Overview of OmniZoom
Figure 1: Plug-and-play integration

Abstract

Dual-camera smartphones suffer from geometric and photometric inconsistencies during zoom transitions, primarily due to disparities in intrinsic/extrinsic parameters and divergent image processing pipelines between the two cameras. Existing interpolation methods struggle to effectively address this issue, constrained by the lack of ground-truth datasets and motion ambiguity in dynamic scenarios. To overcome these challenges, we propose OmniZoom, a universal plug-and-play paradigm for cross-device smooth zoom interpolation. Specifically, we present a novel cross-device virtual data generation method utilizing 3D Gaussian Splatting. This method tackles data scarcity by decoupling geometric features via spatial transition modeling and correcting photometric variations with dynamic color adaptation. It is further enhanced by cross-domain consistency learning for device-agnostic semantic alignment.
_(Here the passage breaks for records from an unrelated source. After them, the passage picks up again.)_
(* ===== verification/PassVisit.v ===== *)
(** * What the instrumentation pass inserts

    The visits of integer instructions, loads, stores, address computations,
    selects and branches: the labels they look up and the code they insert,
    described against the final state of the pass, so that the instructions may
    afterwards execute in any order the control flow takes. *)
From S2P Require Import Prelude Labels Ir Pass PassRun PassSpec.

(** ** What the pass does to an instruction *)
Section visit.
Context {Ops : LlvmOps} {DL : DataLayout} {PE : PassEnv}.
Context (F : func) (native : bool).

(** A computation of the pass that returns. *)
Definition runs {A} (c : M tf A) (Q : A → tf → Prop) (t : tf) : Prop :=
  ∃ a t', c t = Ret a t' ∧ Q a t'.
Lemma runs_ret {A} (a : A) (Q : A → tf → Prop) t : Q a t → runs (mret a) Q t.
Proof. intros H. by exists a, t. Qed.
Lemma runs_bind {A B} (c : M tf A) (f : A → M tf B) Q t :
  runs c (λ a t', runs (f a) Q t') t → runs (c ≫= f) Q t.
Proof. intros (a & t' & Hc & Hf). unfold runs. by rewrite (bind_run _ _ _ _ _ Hc). Qed.
Lemma runs_mono {A} (c : M tf A) (Q Q' : A → tf → Prop) t :
  runs c Q t → (∀ a t', Q a t' → Q' a t') → runs c Q' t.
Proof. intros (a & t' & Hc & HQ) H. exists a, t'. auto. Qed.
Lemma runs_modify f (Q : () → tf → Prop) t : Q () (f t) → runs (modify f) Q t.
Proof. intros H. by exists (), (f t). Qed.
Lemma runs_get (Q : tf → tf → Prop) t : Q t t → runs get Q t.
Proof. intros H. by exists t, t. Qed.

(** The label of a value in a state of the pass. *)
Definition has (t : tf) (v : val) (s : shadow) : Prop :=
  match v with
  | VConst _ _ | VGlobal _ => s = ZeroShadow
  | VArgument n => tf_args t !! n = Some s ∨ native = true ∧ s = ZeroShadow
  | VInst id => tf_insts t !! id = Some s
  end.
Additionally, we introduce a plug-and-play 3D Trajectory Progress Ratio (3D-TPR) framework that surmounts 2D spatial limitations. As components of our framework, a texture-focus strategy is introduced for high-frequency detail preservation, incorporating mask penalty constraints to suppress interpolation artifacts. Our pipeline exhibits broad compatibility with diverse interpolation methods and achieves good performance across multiple public benchmarks. Real-world evaluations on various smartphone platforms also reveal significant quality improvements after fine-tuning on our synthetic data, which underscores the robustness and practical effectiveness of our approach for cross-device zoom applications.

Results

We evaluate OmniZoom on diverse real-world ZI benchmarks across multiple devices. Our method outperforms existing methods in both structural fidelity and color consistency, demonstrating its robustness in complex domain shift scenarios.

Results
Figure 2: Visual comparison of 2D and 3D-TPR FI results across networks. Each row shows interpolation results at the same timestep.
Results
Figure 3: Qualitative results on real-world data across four FI networks at timestep \(t=1/2\). The subscript \(_f\) denotes models finetuned on our ZI dataset.

These results demonstrate the advantages of our 3D-TPR interpolation approach, especially under temporal uncertainty. Notably, the fine-tuned models yield significantly improved sharpness and color consistency.